__Problem details__: Print the data below exactly, but only the lines from the one containing "Lemma Murmur3_32_ext r1" down to the one containing "key_hash_canon k1 k2", inclusive.

[Stored data entries]

== Segment start ==

Lemma Murmur3_32_nonneg read len : 0 ≤ Murmur3_32 read len.
Proof.
  unfold Murmur3_32. destruct (words _ _ _ _ _) as [[l it] h]. apply finish_nonneg.
Qed.

(** The strings whose hash depends on their bytes only: a string shorter than
    a word, where the tail starts at its first byte, and one that has no tail. *)
Definition tail_in_bounds (len : Z) : Prop := len < 4 ∨ len mod 4 = 0.

Lemma Murmur3_32_ext r1 r2 len :
  0 ≤ len → tail_in_bounds len → (∀ i, 0 ≤ i < len → r1 i = r2 i) →
  Murmur3_32 r1 len = Murmur3_32 r2 len.
Proof.
  intros Hl Hg Hr. unfold Murmur3_32.
  rewrite (words_ext _ r1 r2) by (try lia; intros; apply Hr; lia).
  destruct (words_spec (Z.to_nat len) r2 len 0 0) as [h ->]; [lia|lia|].
  f_equal. unfold tail_step.
  destruct Hg as [Hg|Hg].
  - rewrite Z.mod_small, Z.div_small by lia. simpl.
    assert (Hc : len = 0 ∨ len = 1 ∨ len = 2 ∨ len = 3) by lia.
    destruct Hc as [->|[->|[->| ->]]]; simpl; rewrite ?Hr by lia; done.
  - rewrite Hg. done.
Qed.

End Murmur.

(** ** The interface of the keys

    [key_canon] is what [key_eqb] compares; [key_good] singles out the
    canonical keys whose hash is determined by [key_canon]. *)
Class DhashKey (K C : Type) := {
  key_is_null : K → bool;
  key_canon : K → C;
  key_eqb : K → K → bool;
  key_hash : K → Z;
  key_good : C → Prop;
}.

Class DhashKeyOk (K C : Type) `{DhashKey K C, EqDecision C} : Prop := {
  key_eqb_spec k1 k2 : key_eqb k1 k2 = bool_decide (key_canon k1 = key_canon k2);
  key_hash_nonneg k : 0 ≤ key_hash k;
  key_hash_canon k1 k2 :
    key_good (key_canon k1) → key_canon k1 = key_canon k2 →
    key_hash k1 = key_hash k2;
}.

Module Table.

(** [bucket_ptr_t]; the [next] field is the tail of the list.  The infos are
    [void*] addresses, [NULL] is 0. *)
Record bucket (K : Type) := Bucket { b_key : K; b_info : Z }.
Arguments Bucket {K} _ _.
Arguments b_key {K} _.
Arguments b_info {K} _.

(** [struct dhash_ptr_tag] *)
Record dhash (K : Type) := Dhash {
  buckets : list (list (bucket K));
  num_buckets_idx : nat;
  num_items : Z;
}.
Arguments Dhash {K} _ _ _.
Arguments buckets {K} _.
Arguments num_buckets_idx {K} _.
Arguments num_items {K} _.

Definition MAX_BUCKET_SIZE : Z := 76003.
Definition prime_set : list Z :=
  [5; 11; 23; 53; 131; 317; 787; 1951; 4877; 12163; 30403; MAX_BUCKET_SIZE].
Definition last_prime : nat := length prime_set - 1.

Section Ops.
Context {K C : Type} `{DhashKey K C}.

(** [while (prime_set[num_buckets_idx] < initial_size) num_buckets_idx++;] *)
Fixpoint round_to_next_prime (fuel : nat) (initial_size : Z) (idx : nat) : res nat :=
  match fuel with
  | O => Err NoFuel
  | S fuel' =>
      p ← get (prime_set !! idx);
      if p <? initial_size
      then round_to_next_prime fuel' initial_size (S idx)
      else Ret idx
  end.

Definition dhash_new (initial_size : Z) : res (dhash K) :=
  if initial_size <? 0 then Err Aborted else
  idx ← (if MAX_BUCKET_SIZE <=? initial_size then Ret last_prime
         else round_to_next_prime 12 initial_size 0);
  num ← get (prime_set !! idx);
  Ret (Dhash (replicate (Z.to_nat num) []) idx 0).

(** [Murmur3_32(key) % num_buckets] *)
Definition slot (key : K) (num_buckets : Z) : nat :=
  Z.to_nat (key_hash key mod num_buckets).

(** The loop of [dhash_ptr_query] over the chain. *)
Fixpoint chain_query (key : K) (b : list (bucket K)) : Z :=
  match b with
  | [] => 0
  | e :: b' => if key_eqb (b_key e) key then b_info e else chain_query key b'
  end.

Definition dhash_query (d : dhash K) (key : K) : res Z :=
  if key_is_null key then Err Aborted else
  num_buckets ← get (prime_set !! num_buckets_idx d);
  b ← get (buckets d !! slot key num_buckets);
  Ret (chain_query key b).

(** The update loop of [dhash_ptr_do_insert]: [None] when the key is not in
    the chain. *)
Fixpoint chain_update (key : K) (info : Z) (b : list (bucket K)) :
    option (list (bucket K)) :=
  match b with
  | [] => None
  | e :: b' =>
      if key_eqb (b_key e) key then Some (Bucket (b_key e) info :: b')
      else (e ::.) <$> chain_update key info b'
  end.

Definition dhash_do_insert (d : dhash K) (key : K) (info : Z) : res (dhash K) :=
  num_buckets ← get (prime_set !! num_buckets_idx d);
  let hash := slot key num_buckets in
  b ← get (buckets d !! hash);
  match chain_update key info b with
  | Some b' => Ret (Dhash (<[hash := b']> (buckets d)) (num_buckets_idx d) (num_items d))
  | None =>
      Ret (Dhash (<[hash := Bucket key info :: b]> (buckets d))
             (num_buckets_idx d) (num_items d + 1))
  end.

(** The inner loop of the rehash: every link of an old chain is copied to the
    front of its new chain. *)
Fixpoint rehash_chain (num_new_buckets : Z) (old_b : list (bucket K))
    (new_buckets : list (list (bucket K))) : res (list (list (bucket K))) :=
  match old_b with
  | [] => Ret new_buckets
  | e :: old_b' =>
      let new_hash := slot (b_key e) num_new_buckets in
      b ← get (new_buckets !! new_hash);
      rehash_chain num_new_buckets old_b'
        (<[new_hash := Bucket (b_key e) (b_info e) :: b]> new_buckets)
  end.

Fixpoint rehash_buckets (num_new_buckets : Z) (old_buckets : list (list (bucket K)))
    (new_buckets : list (list (bucket K))) : res (list (list (bucket K))) :=
  match old_buckets with
  | [] => Ret new_buckets
  | old_b :: rest =>
      new_buckets' ← rehash_chain num_new_buckets old_b new_buckets;
      rehash_buckets num_new_buckets rest new_buckets'
  end.

Definition dhash_increase_rehash (d : dhash K) : res (dhash K) :=
  if decide (num_buckets_idx d = last_prime) then Ret d else
  let idx := S (num_buckets_idx d) in
  num_new_buckets ← get (prime_set !! idx);
  new_buckets ← rehash_buckets num_new_buckets (buckets d)
                  (replicate (Z.to_nat num_new_buckets) []);
  Ret (Dhash new_buckets idx (num_items d)).

Definition dhash_insert (d : dhash K) (key : K) (info : Z) : res (dhash K) :=
  if key_is_null key then Err Aborted else
  if info =? 0 then Err Aborted else
  num_buckets ← get (prime_set !! num_buckets_idx d);
  d' ← (if Z.quot (num_buckets * 3) 4 <? num_items d
        then dhash_increase_rehash d else Ret d);
  dhash_do_insert d' key info.

(** The unlinking loop of [dhash_ptr_remove]: [None] when the key is not in
    the chain. *)
Fixpoint chain_remove (key : K) (b : list (bucket K)) : option (list (bucket K)) :=
  match b with
  | [] => None
  | e :: b' =>
      if key_eqb (b_key e) key then Some b'
      else (e ::.) <$> chain_remove key b'
  end.

Definition dhash_remove (d : dhash K) (key : K) : res (dhash K) :=
  if key_is_null key then Err Aborted else
  num_buckets ← get (prime_set !! num_buckets_idx d);
  let hash := slot key num_buckets in
  b ← get (buckets d !! hash);
  match chain_remove key b with
  | Some b' =>
      Ret (Dhash (<[hash := b']> (buckets d)) (num_buckets_idx d) (num_items d - 1))
  | None => Ret d
  end.

(** [walk_info] is the state [St] that [walk_fn] reads and writes. *)
Fixpoint chain_walk {St} (walk_fn : K → Z → St → St) (b : list (bucket K)) (s : St) : St :=
  match b with
  | [] => s
  | e :: b' => chain_walk walk_fn b' (walk_fn (b_key e) (b_info e) s)
  end.

Fixpoint buckets_walk {St} (walk_fn : K → Z → St → St)
    (bs : list (list (bucket K))) (s : St) : St :=
  match bs with
  | [] => s
  | b :: bs' => buckets_walk walk_fn bs' (chain_walk walk_fn b s)
  end.

Definition dhash_walk {St} (d : dhash K) (walk_fn : K → Z → St → St) (s : St) : res St :=
  num_buckets ← get (prime_set !! num_buckets_idx d);
  if decide (Z.to_nat num_buckets ≤ length (buckets d))%nat
  then Ret (buckets_walk walk_fn (take (Z.to_nat num_buckets) (buckets d)) s)
  else Err Undef.

(** [free_bucket_list] and [dhash_ptr_destroy], as the sequence of the links
    they give back to the allocator. *)
Fixpoint free_bucket_list (b : list (bucket K)) : list (bucket K) :=
  match b with
  | [] => []
  | e :: b' => free_bucket_list b' ++ [e]
  end.

Definition dhash_destroy (d : dhash K) : res (list (bucket K)) :=
  num_buckets ← get (prime_set !! num_buckets_idx d);
  if decide (Z.to_nat num_buckets ≤ length (buckets d))%nat
  then Ret (concat (free_bucket_list <$> take (Z.to_nat num_buckets) (buckets d)))
  else Err Undef.

End Ops.

(** ** The abstract map and the representation invariant *)
Section Spec.
Context {K C : Type} `{DhashKey K C, Countable C, !DhashKeyOk K C}.
Implicit Types (d : dhash K) (l : list (bucket K)) (bs : list (list (bucket K))).

Definition entry (e : bucket K) : C * Z := (key_canon (b_key e), b_info e).
Definition keys l : list C := (λ e, key_canon (b_key e)) <$> l.
Definition binds l : gmap C Z := list_to_map (entry <$> l).

(** The finite map a table stands for. *)
Definition dhash_map d : gmap C Z := binds (concat (buckets d)).

(** Every link is in the bucket its key hashes to. *)
Definition placed (nb : Z) bs : Prop :=
  length bs = Z.to_nat nb ∧
  ∀ i b e, bs !! i = Some b → e ∈ b → slot (b_key e) nb = i.

(** The links: one per key, with a determined hash and a non-null info. *)
Definition links_ok l : Prop :=
  NoDup (keys l) ∧ Forall (λ e, key_good (key_canon (b_key e)) ∧ b_info e ≠ 0) l.

Record wf_at (nb : Z) d : Prop := {
  wf_idx : prime_set !! num_buckets_idx d = Some nb;
  wf_placed : placed nb (buckets d);
  wf_links : links_ok (concat (buckets d));
  wf_items : num_items d = Z.of_nat (length (concat (buckets d)));
}.

Definition wf d : Prop := ∃ nb, wf_at nb d.

(** The load factor the table keeps until it reaches its last size. *)
Definition load_ok d : Prop :=
  num_buckets_idx d = last_prime ∨
  ∃ nb, prime_set !! num_buckets_idx d = Some nb ∧ num_items d ≤ Z.quot (nb * 3) 4 + 1.

(** *** Lists of links as maps *)

Lemma keys_entry l : (entry <$> l).*1 = keys l.
Proof. unfold keys. by rewrite <-list_fmap_compose. Qed.

Lemma binds_cons e l : binds (e :: l) = <[key_canon (b_key e) := b_info e]> (binds l).
Proof. done. Qed.

Lemma binds_perm l l' : NoDup (keys l) → l ≡ₚ l' → binds l = binds l'.
Proof.
  intros Hnd Hp. apply list_to_map_proper; [by rewrite keys_entry|by rewrite Hp].
Qed.

Lemma binds_lookup l c v :
  NoDup (keys l) →
  binds l !! c = Some v ↔ ∃ e, e ∈ l ∧ key_canon (b_key e) = c ∧ b_info e = v.
Proof.
  intros Hnd. unfold binds. rewrite <-elem_of_list_to_map by by rewrite keys_entry.
  rewrite list_elem_of_fmap. unfold entry. split.
  - intros (e & [= -> ->] & He). eauto.
  - intros (e & He & <- & <-). eauto.
Qed.

Lemma binds_not_key l c : c ∉ keys l → binds l !! c = None.
Proof.
  intros Hc. apply not_elem_of_list_to_map_1. by rewrite keys_entry.
Qed.

Lemma links_ok_perm l l' : l ≡ₚ l' → links_ok l → links_ok l'.
Proof. intros Hp [??]. split; [unfold keys in *|]; by rewrite <-Hp. Qed.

== Segment end ==

__Task result__:
Lemma Murmur3_32_ext r1 r2 len :
  0 ≤ len → tail_in_bounds len → (∀ i, 0 ≤ i < len → r1 i = r2 i) →
  Murmur3_32 r1 len = Murmur3_32 r2 len.
Proof.
  intros Hl Hg Hr. unfold Murmur3_32.
  rewrite (words_ext _ r1 r2) by (try lia; intros; apply Hr; lia).
  destruct (words_spec (Z.to_nat len) r2 len 0 0) as [h ->]; [lia|lia|].
  f_equal. unfold tail_step.
  destruct Hg as [Hg|Hg].
  - rewrite Z.mod_small, Z.div_small by lia. simpl.
    assert (Hc : len = 0 ∨ len = 1 ∨ len = 2 ∨ len = 3) by lia.
    destruct Hc as [->|[->|[->| ->]]]; simpl; rewrite ?Hr by lia; done.
  - rewrite Hg. done.
Qed.

End Murmur.

(** ** The interface of the keys

    [key_canon] is what [key_eqb] compares; [key_good] singles out the
    canonical keys whose hash is determined by [key_canon]. *)
Class DhashKey (K C : Type) := {
  key_is_null : K → bool;
  key_canon : K → C;
  key_eqb : K → K → bool;
  key_hash : K → Z;
  key_good : C → Prop;
}.

Class DhashKeyOk (K C : Type) `{DhashKey K C, EqDecision C} : Prop := {
  key_eqb_spec k1 k2 : key_eqb k1 k2 = bool_decide (key_canon k1 = key_canon k2);
  key_hash_nonneg k : 0 ≤ key_hash k;
  key_hash_canon k1 k2 :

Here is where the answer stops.